Advanced Characterization of Industrial-wastes Modified Asphalt-Rubber Mixtures: A Focus on Encapsulating the Activated Rubber-Asphalt Conglomerates

Harmandeep Kaur

Doctoral Research Scholar, Department of Civil & Environmental Engineering, Indian Institute of Technology Tirupati, Andhra Pradesh 517619, India; Email: ce22d502@iittp.ac.in

Krishna Prapoorna Biligiri

Corresponding Author, Professor, Department of Civil & Environmental Engineering, Indian Institute of Technology Tirupati, Andhra Pradesh 517619, India, Tel: +91-877-2503157; Email: bkp@iittp.ac.in

ABSTRACT. Several studies have incorporated industrial waste materials into Asphalt-Rubber (AR) applications, including pond ash, fly ash, ground granulated blast furnace slag (GGBFS), and silica fumes that have demonstrated significant potential as surface activators and agents for encapsulating rubber-asphalt conglomerates. Further, a recent study successfully engineered a set of new generation Encapsulated Sustainable Industrial wastes Modified Asphalt-Rubber (ESIMAR) formulations in-house and characterized for their thermochemical properties. However, in order to understand the full potential of the ESIMAR products, it was imperative that the encapsulated rubber-asphalt conglomerates be utilized in devising ESIMAR-based mixtures and test for their performance characteristics so they could be applied as green roadway materials and be part of pavement circularity goals. Thus, the major objective of this study was to develop and characterize a set of composite ESIMAR-based mixtures incorporated with industrial waste materials such as fly ash, pond ash, and GGBFS through the dry process and employ advanced mixture characterization techniques to evaluate the properties of these enhanced AR mixtures. The experimental program encompassed |E*| dynamic modulus, flow number, moisture susceptibility, and indirect tensile fatigue tests. The results indicated that ESIMAR mixtures illustrated increased strength at higher temperatures indicative of rutting resistance, higher fatigue life by more than two-three times, and increased durability than the conventional dense-graded mix.

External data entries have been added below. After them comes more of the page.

(** On a node whose existing entry has a caller-chosen
    name, attaching one more stream keeps the named entry and adds the
    same edge again under position 0, before the new edge under position
    1; the merged map is not the existing entries followed by the new one,
    and it holds the existing edge twice. *)
Lemma add_streams_named_label_duplicates :
  incoming_edge_map sample_overlay = [(AStr "main", edge_in)]
  /\ _add_streams (SpecStream (sample_video "b.mp4")) sample_overlay
     = (Ok tt,
        with_incoming_edge_map sample_overlay
          [(AStr "main", edge_in); (AInt 0, edge_in); (AInt 1, edge_b)])
  /\ dict_values [(AStr "main", edge_in); (AInt 0, edge_in); (AInt 1, edge_b)]
     <> dict_values (incoming_edge_map sample_overlay) ++ [edge_b]
  /\ ~ NoDup
       (dict_values
          [(AStr "main", edge_in); (AInt 0, edge_in); (AInt 1, edge_b)]).
Proof.
  split; [reflexivity |]. split; [reflexivity |]. split.
  - intro E. apply (f_equal (@List.length Edge)) in E. discriminate E.
  - intro ND. inversion ND as [| ? ? Hnotin _]. apply Hnotin. now left.
Qed.

Example sample_named_full_built :
  FilterNode__init__ (SpecDict [(AStr "main", VStream (sample_video "in.mp4"))])
    "overlay" FilterNode_default_max_inputs [] []
  = Ok sample_named_full.
Proof. reflexivity. Qed.

(** C1, where the code departs from it: the merged map is to hold every
    edge once, the existing entries and then the new ones, and the code
    checks the length of exactly that renumbered candidate; but it
    overwrites the stored map by popping only the unlabeled key before the
    update, so an entry under a caller-chosen name stays beside its
    renumbered copy.  On a node built from [{'main': s}], attaching one
    stream stores three entries with the first edge twice; and on such a
    node with the default maximum of one input, attaching nothing passes
    the length check on a candidate of one entry and leaves two entries
    stored, more than the maximum. *)
Theorem add_streams_named_label_defect :
  _add_streams (SpecStream (sample_video "b.mp4")) sample_overlay
  = (Ok tt,
     with_incoming_edge_map sample_overlay
       [(AStr "main", edge_in); (AInt 0, edge_in); (AInt 1, edge_b)])
  /\ enumerate (dict_values (incoming_edge_map sample_overlay) ++ [edge_b])
     = [(AInt 0, edge_in); (AInt 1, edge_b)]
  /\ ~ NoDup
       (dict_values
          [(AStr "main", edge_in); (AInt 0, edge_in); (AInt 1, edge_b)])
  /\ _add_streams SpecNone sample_named_full
     = (Ok tt,
        with_incoming_edge_map sample_named_full
          [(AStr "main", edge_in); (AInt 0, edge_in)])
  /\ max_inputs sample_named_full = Some 1
  /\ len [(AStr "main", edge_in); (AInt 0, edge_in)] = 2
  /\ ~ within_bounds
       (with_incoming_edge_map sample_named_full
          [(AStr "main", edge_in); (AInt 0, edge_in)]).
Proof.
  repeat (split; [reflexivity |]). split.
  - intro ND. inversion ND as [| ? ? Hnotin _]. apply Hnotin. now left.
  - repeat (split; [reflexivity |]).
    intros [_ Hhi]. specialize (Hhi 1 eq_refl). vm_compute in Hhi.
    apply Hhi. reflexivity.
Qed.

It is envisioned that the utilization of industrial waste materials in encapsulating the activated rubber-asphalt conglomerates represents a significant step toward sustainable roadway infrastructure, aligning with circular economy principles by promoting resource conservation and reducing environmental impacts.

KEYWORDS: Modified Asphalt-Rubber (MAR), Industrial Wastes, Fly Ash, Pond Ash, Ground Granulated Blast Furnace Slag, Encapsulation, Circular Economy.